= The ElfQuest Boardgame =

The ElfQuest Boardgame is a 1986 board game published by Mayfair Games.

==Gameplay==
The ElfQuest Boardgame is a game in which a game adapted from the Elfquest comic series offers is designed for two to five players, and centers on elf tribes racing to locate their birthplace, Elf Home, while contending with event cards and iconic characters like Cutter, Skywise, and Winnowill, who can either aid or obstruct them. King Guttlekraw's trolls are controlled by one player who actively disrupts elf progress. Trolls have hidden strength counters and access to troll tunnels, giving them strategic mobility and combat advantages. The game board is built from tiles laid during play, with the troll player able to manipulate terrain by playing tiles from any player's hand, often to block Elf Home's discovery. Only one of five Elf Home tiles is genuine, and elves must deduce its location by visiting clue tiles. Meanwhile, the troll gains morale through combat, which can be spent to construct a dome over Elf Home—securing victory if completed before the elves uncover its true location.
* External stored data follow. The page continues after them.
(* ===== verification/ReqResult.v ===== *)
(** * The round trip of a client and its responses ([src/client.go]: [roundTrip]; [src/response.go], [src/middleware.go])

    What [Client.roundTrip] makes of the answer of [http.Client.Do]: the limit on the body,
    reading it to the end, decoding it into the result, saving it to a file or a writer, and
    that it is closed. The marshallers, the transformer and the state check are the user's functions. *)

From S2P Require Import Prelude.
From S2P Require Import H2Errors.
From S2P Require Import NetText.
From S2P Require Import Bufio.
From S2P Require Import TransferWrite.
From S2P Require Import ReqPrepare.
From S2P Require Import ReqResponse.

(** ** Bodies *)
(** [http.NoBody], the transport's, the same behind the limit, [io.NopCloser] of bytes, and one that is closed. *)
Inductive body := NoBody | Raw (r : ioReader) | Max (l : maxResponseBodyReader) | Mem (p : bytes) | Closed (e : error).
Definition errReadOnClosedResBody : error := errors_New "http: read on closed response body".
Definition body_Read (b : body) (k : Z) : bytes * option error * body :=
  match b with
  | NoBody => ([], Some io_EOF, b)
  | Raw r => let '((d, e), r) := io_Read r k in ((d, e), Raw r)
  | Max l => let '((d, e), l) := ml_Read l k in ((d, e), Max l)
  | Mem [] => ([], Some io_EOF, b)
  | Mem p => ((slice_to p k, None), Mem (slice_from p k))
  | Closed e => ([], Some e, b)
  end.
(** [Close], and whether the call reaches the transport's body: every one does until the body is replaced; the first one ends it. *)
Definition body_Close (b : body) : body * bool :=
  match b with
  | Raw _ => (Closed errReadOnClosedResBody, true)
  | Max l => (Closed (default errReadOnClosedResBody (ml_err l)), true)
  | Closed _ => (b, true)
  | NoBody | Mem _ => (b, false)
  end.

(** [io.ReadAll] and [bytes.Buffer.ReadFrom]: reads into the buffers that the growing slice has free, up to the end. *)
Fixpoint read_all (free : nat -> Z) (fuel i : nat) (b : body) : option (bytes * option error * body) :=
  match fuel with
  | O => None
  | S fuel =>
      match body_Read b (free i) with
      | (d, Some e, b) => Some (d, (if bool_decide (e = io_EOF) then None else Some e), b)
      | (d, None, b) => match read_all free fuel (S i) b with Some (ds, e, b) => Some (d ++ ds, e, b) | None => None end
      end
  end.
(** A bound for the number of reads. *)
Definition body_fuel (b : body) : nat :=
  match b with Raw r => S (length (content r)) | Max l => S (length (content (ml_r l))) | Mem p => S (length p) | _ => 1 end.
Definition maxResponseBodyPreallocateSize : Z := Z.shiftl 8 10.
(** [hint]: what is free at each read when the buffer starts with that capacity, or as [io.ReadAll] lets it grow. *)
Definition readResponseBody (hint : option Z -> nat -> Z) (b : body) (contentLength : Z) : option (bytes * option error * body) :=
  if (contentLength <=? 0) || (maxResponseBodyPreallocateSize <? contentLength) then read_all (hint None) (body_fuel b) 0 b
  else read_all (hint (Some (contentLength + 512))) (body_fuel b) 0 b.

(** *** Writers
    A file or the user's writer: what is in it, whether it is an [io.Closer], closed, and how many bytes it takes before it fails. *)
Record sink := mkSink { sk_data : bytes; sk_closer : bool; sk_closed : bool; sk_room : option (Z * error) }.
Definition os_ErrClosed : error := errors_New "file already closed".
Definition sk_Write (w : sink) (p : bytes) : sink * Z * option error :=
  if sk_closed w then (w, 0, Some os_ErrClosed) else
  match sk_room w with
  | Some (room, e) => if room <? len p then (mkSink (sk_data w ++ slice_to p room) (sk_closer w) false (Some (0, e)), Z.max 0 room, Some e)
                      else (mkSink (sk_data w ++ p) (sk_closer w) false (Some (room - len p, e)), len p, None)
  | None => (mkSink (sk_data w ++ p) (sk_closer w) false None, len p, None)
  end.
Definition closeq (w : sink) : sink := if sk_closer w then mkSink (sk_data w) true true (sk_room w) else w.
(** [io.Copy]. *)
Fixpoint io_Copy (fuel : nat) (w : sink) (b : body) : option (sink * option error * body) :=
  match fuel with
  | O => None
  | S fuel =>
      let '((d, er), b) := body_Read b copyBufSize in
      let '((w, nw), ew) := if 0 <? len d then sk_Write w d else (w, 0, None) in
      if is_set ew then Some (w, ew, b)
      else if negb (nw =? len d) then Some (w, Some io_ErrShortWrite, b)
      else match er with
           | Some e => Some (w, (if bool_decide (e = io_EOF) then None else Some e), b)
           | None => io_Copy fuel w b
           end
  end.

(** ** Responses *)
Section Result.
(** [V]: what the unmarshallers produce. *)
Context {V : Type}.
(** The parts of a [http.Response]; [h_closed]: how often [Close] was called on the transport's body. *)
Record httpResponse := mkHttp { h_StatusCode : Z; h_ContentLength : Z; h_Header : Header; h_Body : option body; h_closed : nat }.
Record Response := mkResponse { rs_http : option httpResponse; rs_Err : option error; rs_body : option bytes; rs_received : bool; rs_result : option V; rs_error : option V }.
Definition set_Body (h : httpResponse) (b : option body) : httpResponse := mkHttp (h_StatusCode h) (h_ContentLength h) (h_Header h) b (h_closed h).
Definition set_http (r : Response) (h : httpResponse) : Response := mkResponse (Some h) (rs_Err r) (rs_body r) (rs_received r) (rs_result r) (rs_error r).
Definition set_Err (r : Response) (e : option error) : Response := mkResponse (rs_http r) e (rs_body r) (rs_received r) (rs_result r) (rs_error r).
Definition set_body (r : Response) (p : option bytes) : Response := mkResponse (rs_http r) (rs_Err r) p (rs_received r) (rs_result r) (rs_error r).
Definition set_received (r : Response) : Response := mkResponse (rs_http r) (rs_Err r) (rs_body r) true (rs_result r) (rs_error r).
Definition set_result (r : Response) (v : V) : Response := mkResponse (rs_http r) (rs_Err r) (rs_body r) (rs_received r) (Some v) (rs_error r).
Definition set_error (r : Response) (v : V) : Response := mkResponse (rs_http r) (rs_Err r) (rs_body r) (rs_received r) (rs_result r) (Some v).
Definition close_http (h : httpResponse) : httpResponse :=
  match h_Body h with
  | None => h
  | Some b => let '(b, c) := body_Close b in mkHttp (h_StatusCode h) (h_ContentLength h) (h_Header h) (Some b) (h_closed h + (if c then 1 else 0))
  end.

Inductive ResultState := SuccessState | ErrorState | UnknownState.
Definition defaultResultStateChecker (h : httpResponse) : ResultState :=
  let code := h_StatusCode h in
  if (199 <? code) && (code <? 300) then SuccessState else if 399 <? code then ErrorState else UnknownState.

(** The client's settings and functions. A transformer gets the body and gives another one, which may be nil, or an error;
    [commonErrorType]: whether it is set. *)
Record Client := mkClient {
  disableAutoReadResponse : bool; maxResponseSize : Z; outputDirectory : string; commonErrorType : bool;
  responseBodyTransformer : option (bytes -> option bytes * option error); resultStateCheckFunc : option (httpResponse -> ResultState);
  jsonUnmarshal : bytes -> result error V; xmlUnmarshal : bytes -> result error V }.
(** The request's: its own limit, where its response is saved, and whether it wants a result and an error decoded. *)
Record Request := mkReq {
  r_Method : string; r_maxResponseSize : option Z; r_disableAutoReadResponse : bool; isSaveResponse : bool; outputFile : string; r_Result : bool; r_Error : bool }.
Context (hint : option Z -> nat -> Z) (c : Client) (r : Request).

Definition Response_ResultState (rs : Response) : ResultState :=
  match rs_http rs with None => UnknownState | Some h => match resultStateCheckFunc c with Some f => f h | None => defaultResultStateChecker h end end.
Definition IsSuccessState (rs : Response) : bool := match Response_ResultState rs with SuccessState => true | _ => false end.
Definition IsErrorState (rs : Response) : bool := match Response_ResultState rs with ErrorState => true | _ => false end.
Definition GetContentType (rs : Response) : string := match rs_http rs with None => "" | Some h => Header_Get (h_Header h) "Content-Type" end.

(** [ToBytes]. A nil slice is [None]; out of fuel is [None] of the outer option. *)
Definition ToBytes (rs : Response) : option (option bytes * option error * Response) :=
  match rs_Err rs with
  | Some e => Some (None, Some e, rs)
  | None =>
      match rs_body rs with
      | Some p => Some (Some p, None, rs)
      | None =>
          match rs_http rs with
          | None => Some (Some [], None, rs)
          | Some h =>
              match h_Body h with
              | None => Some (Some [], None, rs)
              | Some b =>
                  let contentLength := if match b with NoBody => true | _ => false end || String.eqb (r_Method r) "HEAD" then -1 else h_ContentLength h in
                  match readResponseBody hint b contentLength with
                  | None => None
                  | Some (p, err, b) =>
                      let '(p, err) := match err, responseBodyTransformer c with
                                       | None, Some f => f p
                                       | _, _ => (Some p, err)
                                       end in
                      (* the deferred function *)
                      let rs := set_http (set_received rs) (close_http (set_Body h (Some b))) in
                      let rs := if is_set err then set_Err rs err else rs in
                      Some (p, err, set_body rs p)
                  end
              end
          end
      end
  end.
Definition unmarshalBody (rs : Response) : option (result error V * Response) :=
  match ToBytes rs with
  | None => None
  | Some (_, Some e, rs) => Some (Err e, rs)
  | Some (p, None, rs) =>
      let p := default [] p in
      let ct := GetContentType rs in
      Some (if contains "json" ct then jsonUnmarshal c p else if contains "xml" ct then xmlUnmarshal c p else jsonUnmarshal c p, rs)
  end.
(** The explicit accessors. *)
Definition UnmarshalJson (rs : Response) : option (result error V * Response) :=
  match rs_Err rs with
  | Some e => Some (Err e, rs)
  | None => match ToBytes rs with None => None | Some (_, Some e, rs) => Some (Err e, rs) | Some (p, None, rs) => Some (jsonUnmarshal c (default [] p), rs) end
  end.
Definition UnmarshalXml (rs : Response) : option (result error V * Response) :=
  match rs_Err rs with
  | Some e => Some (Err e, rs)
  | None => match ToBytes rs with None => None | Some (_, Some e, rs) => Some (Err e, rs) | Some (p, None, rs) => Some (xmlUnmarshal c (default [] p), rs) end
  end.
Definition nil_dereference : string := "invalid memory address or nil pointer dereference".
Definition Unmarshal (Status : string) (rs : Response) : result string (option (result error V * Response)) :=
  match rs_Err rs with
  | Some e => Ok (Some (Err e, rs))
  | None =>
      if IsErrorState rs then Ok (Some (Err (errors_New Status), rs)) else
      match rs_http rs with
      | None => Err nil_dereference
      | Some h =>
          let contentType := Header_Get (h_Header h) "Content-Type" in
          Ok (if contains "json" contentType then UnmarshalJson rs else if contains "xml" contentType then UnmarshalXml rs else UnmarshalJson rs)
      end
  end.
Gameplay focuses on elves competing to find Elf Home while cooperating to fend off the troll.

==Reception==
Ian Marsh reviewed The Elfquest Boardgame for Adventurer magazine and stated that "No one player has a crushing advantage over the others, so gamers who enjoy balanced games should take to Elfquest. Gamers who are fans of the comic will also enjoy the game for its portrayal of the quest. And Elfquest haters may well simply enjoy the game because it allows them to smash cute elves to bits."